• WHAT THE TASK REQUIRES: The output should be every line below that includes the word "constructor".

BEGIN DATA RECORDS

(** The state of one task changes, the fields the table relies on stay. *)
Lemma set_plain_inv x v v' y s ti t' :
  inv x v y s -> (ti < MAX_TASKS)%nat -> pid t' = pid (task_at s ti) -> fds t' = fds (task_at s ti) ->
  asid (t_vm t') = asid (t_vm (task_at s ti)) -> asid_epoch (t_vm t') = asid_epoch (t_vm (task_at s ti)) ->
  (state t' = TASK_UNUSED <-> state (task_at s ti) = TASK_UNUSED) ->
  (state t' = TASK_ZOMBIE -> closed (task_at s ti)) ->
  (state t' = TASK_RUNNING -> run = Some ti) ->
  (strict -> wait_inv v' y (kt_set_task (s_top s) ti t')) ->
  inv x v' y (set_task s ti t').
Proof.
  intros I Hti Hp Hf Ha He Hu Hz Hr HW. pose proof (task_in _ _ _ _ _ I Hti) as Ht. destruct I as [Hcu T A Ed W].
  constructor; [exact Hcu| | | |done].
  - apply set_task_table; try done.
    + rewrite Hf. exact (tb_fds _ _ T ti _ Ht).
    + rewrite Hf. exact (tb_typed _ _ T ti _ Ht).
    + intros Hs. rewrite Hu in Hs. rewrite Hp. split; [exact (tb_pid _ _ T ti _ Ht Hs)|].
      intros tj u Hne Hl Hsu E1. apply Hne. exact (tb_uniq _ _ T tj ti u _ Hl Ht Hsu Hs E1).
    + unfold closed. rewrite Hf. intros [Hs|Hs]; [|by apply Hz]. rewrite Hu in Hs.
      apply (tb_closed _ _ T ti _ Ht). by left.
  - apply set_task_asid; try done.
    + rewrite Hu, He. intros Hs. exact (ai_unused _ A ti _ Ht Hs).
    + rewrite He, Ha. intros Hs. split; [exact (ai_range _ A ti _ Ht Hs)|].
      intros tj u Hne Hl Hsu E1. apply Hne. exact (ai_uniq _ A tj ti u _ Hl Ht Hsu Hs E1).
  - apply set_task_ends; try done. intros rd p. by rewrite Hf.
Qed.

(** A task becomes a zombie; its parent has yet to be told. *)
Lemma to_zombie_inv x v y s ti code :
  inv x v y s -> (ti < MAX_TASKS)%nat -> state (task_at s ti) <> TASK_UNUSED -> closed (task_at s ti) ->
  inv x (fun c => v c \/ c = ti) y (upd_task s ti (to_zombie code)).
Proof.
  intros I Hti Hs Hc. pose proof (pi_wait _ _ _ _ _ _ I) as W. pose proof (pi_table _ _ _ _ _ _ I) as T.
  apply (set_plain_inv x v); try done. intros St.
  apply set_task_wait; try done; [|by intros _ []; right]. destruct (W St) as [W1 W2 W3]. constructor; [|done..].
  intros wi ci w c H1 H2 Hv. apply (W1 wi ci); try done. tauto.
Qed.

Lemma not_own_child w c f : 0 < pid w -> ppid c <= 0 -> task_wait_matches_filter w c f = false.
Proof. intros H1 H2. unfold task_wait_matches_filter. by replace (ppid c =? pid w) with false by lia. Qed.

END DATA RECORDS

• TASK RESPONSE:
  constructor; [exact Hcu| | | |done].
  apply set_task_wait; try done; [|by intros _ []; right]. destruct (W St) as [W1 W2 W3]. constructor; [|done..].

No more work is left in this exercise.